- _Records provided_:
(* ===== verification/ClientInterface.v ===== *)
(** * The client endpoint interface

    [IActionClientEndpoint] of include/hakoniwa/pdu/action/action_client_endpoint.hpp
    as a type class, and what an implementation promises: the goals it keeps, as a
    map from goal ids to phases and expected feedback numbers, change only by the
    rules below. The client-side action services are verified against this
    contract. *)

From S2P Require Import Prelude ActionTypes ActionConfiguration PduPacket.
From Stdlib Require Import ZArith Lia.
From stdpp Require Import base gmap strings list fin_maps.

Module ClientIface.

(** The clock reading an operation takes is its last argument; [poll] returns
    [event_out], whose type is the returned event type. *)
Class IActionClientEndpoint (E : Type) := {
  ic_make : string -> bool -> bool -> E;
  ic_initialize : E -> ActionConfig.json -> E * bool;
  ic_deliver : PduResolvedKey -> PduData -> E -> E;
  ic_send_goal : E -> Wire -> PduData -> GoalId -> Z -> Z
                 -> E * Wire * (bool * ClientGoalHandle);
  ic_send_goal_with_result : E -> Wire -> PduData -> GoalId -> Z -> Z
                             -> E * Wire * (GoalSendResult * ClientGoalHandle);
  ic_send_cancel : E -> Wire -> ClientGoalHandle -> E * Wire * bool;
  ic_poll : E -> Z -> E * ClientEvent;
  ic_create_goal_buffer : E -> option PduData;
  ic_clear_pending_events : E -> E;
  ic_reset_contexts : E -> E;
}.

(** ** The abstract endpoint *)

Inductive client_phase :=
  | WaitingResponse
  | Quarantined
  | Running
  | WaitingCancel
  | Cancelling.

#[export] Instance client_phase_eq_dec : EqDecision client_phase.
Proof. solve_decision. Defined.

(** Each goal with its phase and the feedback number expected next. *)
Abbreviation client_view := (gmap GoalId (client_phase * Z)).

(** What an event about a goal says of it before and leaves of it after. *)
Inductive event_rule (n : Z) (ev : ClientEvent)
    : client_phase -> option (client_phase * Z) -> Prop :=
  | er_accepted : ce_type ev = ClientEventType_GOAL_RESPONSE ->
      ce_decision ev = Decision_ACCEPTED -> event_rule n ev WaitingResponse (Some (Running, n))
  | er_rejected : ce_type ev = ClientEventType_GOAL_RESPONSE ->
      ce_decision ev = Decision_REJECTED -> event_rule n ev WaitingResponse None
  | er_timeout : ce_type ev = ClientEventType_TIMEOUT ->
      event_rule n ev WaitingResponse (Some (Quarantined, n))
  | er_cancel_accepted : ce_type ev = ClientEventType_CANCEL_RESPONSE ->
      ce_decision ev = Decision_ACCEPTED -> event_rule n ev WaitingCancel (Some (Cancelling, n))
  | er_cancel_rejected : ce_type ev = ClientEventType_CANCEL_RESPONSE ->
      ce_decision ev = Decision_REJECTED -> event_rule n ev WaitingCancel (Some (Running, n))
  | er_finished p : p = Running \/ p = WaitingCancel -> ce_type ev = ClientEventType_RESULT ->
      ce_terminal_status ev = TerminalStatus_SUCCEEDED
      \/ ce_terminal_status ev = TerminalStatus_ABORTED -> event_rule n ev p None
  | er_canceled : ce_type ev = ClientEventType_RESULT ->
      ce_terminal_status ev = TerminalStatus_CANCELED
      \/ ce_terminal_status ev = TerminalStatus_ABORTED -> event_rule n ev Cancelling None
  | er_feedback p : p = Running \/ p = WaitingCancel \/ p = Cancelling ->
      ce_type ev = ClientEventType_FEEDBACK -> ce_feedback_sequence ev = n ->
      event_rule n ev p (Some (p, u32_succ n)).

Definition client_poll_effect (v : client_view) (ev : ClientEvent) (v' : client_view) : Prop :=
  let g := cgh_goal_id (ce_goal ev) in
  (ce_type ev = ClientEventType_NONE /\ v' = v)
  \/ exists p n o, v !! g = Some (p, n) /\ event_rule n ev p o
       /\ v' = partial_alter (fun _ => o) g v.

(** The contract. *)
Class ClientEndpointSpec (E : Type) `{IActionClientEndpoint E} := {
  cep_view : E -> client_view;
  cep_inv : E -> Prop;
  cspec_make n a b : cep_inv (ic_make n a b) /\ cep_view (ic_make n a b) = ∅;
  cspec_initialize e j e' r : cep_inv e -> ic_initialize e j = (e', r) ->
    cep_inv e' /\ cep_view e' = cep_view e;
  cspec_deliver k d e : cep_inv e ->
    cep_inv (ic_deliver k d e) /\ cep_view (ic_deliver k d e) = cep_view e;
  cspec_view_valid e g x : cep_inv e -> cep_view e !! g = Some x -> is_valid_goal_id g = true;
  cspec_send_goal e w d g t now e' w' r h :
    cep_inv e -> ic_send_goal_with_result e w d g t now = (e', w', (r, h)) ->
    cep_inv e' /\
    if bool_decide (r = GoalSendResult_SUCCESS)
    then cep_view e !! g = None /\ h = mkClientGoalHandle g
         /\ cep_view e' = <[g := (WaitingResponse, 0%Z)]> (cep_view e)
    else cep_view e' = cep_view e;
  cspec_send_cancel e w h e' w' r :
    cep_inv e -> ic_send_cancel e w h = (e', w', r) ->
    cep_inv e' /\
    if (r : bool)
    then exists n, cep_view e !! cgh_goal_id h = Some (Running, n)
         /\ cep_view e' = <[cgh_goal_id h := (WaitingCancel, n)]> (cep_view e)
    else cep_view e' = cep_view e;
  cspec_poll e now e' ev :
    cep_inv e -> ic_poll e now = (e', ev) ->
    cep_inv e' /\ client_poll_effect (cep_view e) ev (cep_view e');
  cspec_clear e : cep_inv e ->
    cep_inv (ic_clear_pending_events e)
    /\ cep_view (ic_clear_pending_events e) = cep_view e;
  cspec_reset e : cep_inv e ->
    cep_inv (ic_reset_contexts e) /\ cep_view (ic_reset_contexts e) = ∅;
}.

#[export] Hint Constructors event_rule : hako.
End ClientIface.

- _Prompt_: With the first line being the one containing "Abbreviation client_view := (gmap" and the last line the one containing "cspec_initialize e j", transcribe exactly the lines above that fall in that range.

- _Solution for this problem_:
Abbreviation client_view := (gmap GoalId (client_phase * Z)).

(** What an event about a goal says of it before and leaves of it after. *)
Inductive event_rule (n : Z) (ev : ClientEvent)
    : client_phase -> option (client_phase * Z) -> Prop :=
  | er_accepted : ce_type ev = ClientEventType_GOAL_RESPONSE ->
      ce_decision ev = Decision_ACCEPTED -> event_rule n ev WaitingResponse (Some (Running, n))
  | er_rejected : ce_type ev = ClientEventType_GOAL_RESPONSE ->
      ce_decision ev = Decision_REJECTED -> event_rule n ev WaitingResponse None
  | er_timeout : ce_type ev = ClientEventType_TIMEOUT ->
      event_rule n ev WaitingResponse (Some (Quarantined, n))
  | er_cancel_accepted : ce_type ev = ClientEventType_CANCEL_RESPONSE ->
      ce_decision ev = Decision_ACCEPTED -> event_rule n ev WaitingCancel (Some (Cancelling, n))
  | er_cancel_rejected : ce_type ev = ClientEventType_CANCEL_RESPONSE ->
      ce_decision ev = Decision_REJECTED -> event_rule n ev WaitingCancel (Some (Running, n))
  | er_finished p : p = Running \/ p = WaitingCancel -> ce_type ev = ClientEventType_RESULT ->
      ce_terminal_status ev = TerminalStatus_SUCCEEDED
      \/ ce_terminal_status ev = TerminalStatus_ABORTED -> event_rule n ev p None
  | er_canceled : ce_type ev = ClientEventType_RESULT ->
      ce_terminal_status ev = TerminalStatus_CANCELED
      \/ ce_terminal_status ev = TerminalStatus_ABORTED -> event_rule n ev Cancelling None
  | er_feedback p : p = Running \/ p = WaitingCancel \/ p = Cancelling ->
      ce_type ev = ClientEventType_FEEDBACK -> ce_feedback_sequence ev = n ->
      event_rule n ev p (Some (p, u32_succ n)).

Definition client_poll_effect (v : client_view) (ev : ClientEvent) (v' : client_view) : Prop :=
  let g := cgh_goal_id (ce_goal ev) in
  (ce_type ev = ClientEventType_NONE /\ v' = v)
  \/ exists p n o, v !! g = Some (p, n) /\ event_rule n ev p o
       /\ v' = partial_alter (fun _ => o) g v.

(** The contract. *)
Class ClientEndpointSpec (E : Type) `{IActionClientEndpoint E} := {
  cep_view : E -> client_view;
  cep_inv : E -> Prop;
  cspec_make n a b : cep_inv (ic_make n a b) /\ cep_view (ic_make n a b) = ∅;
  cspec_initialize e j e' r : cep_inv e -> ic_initialize e j = (e', r) ->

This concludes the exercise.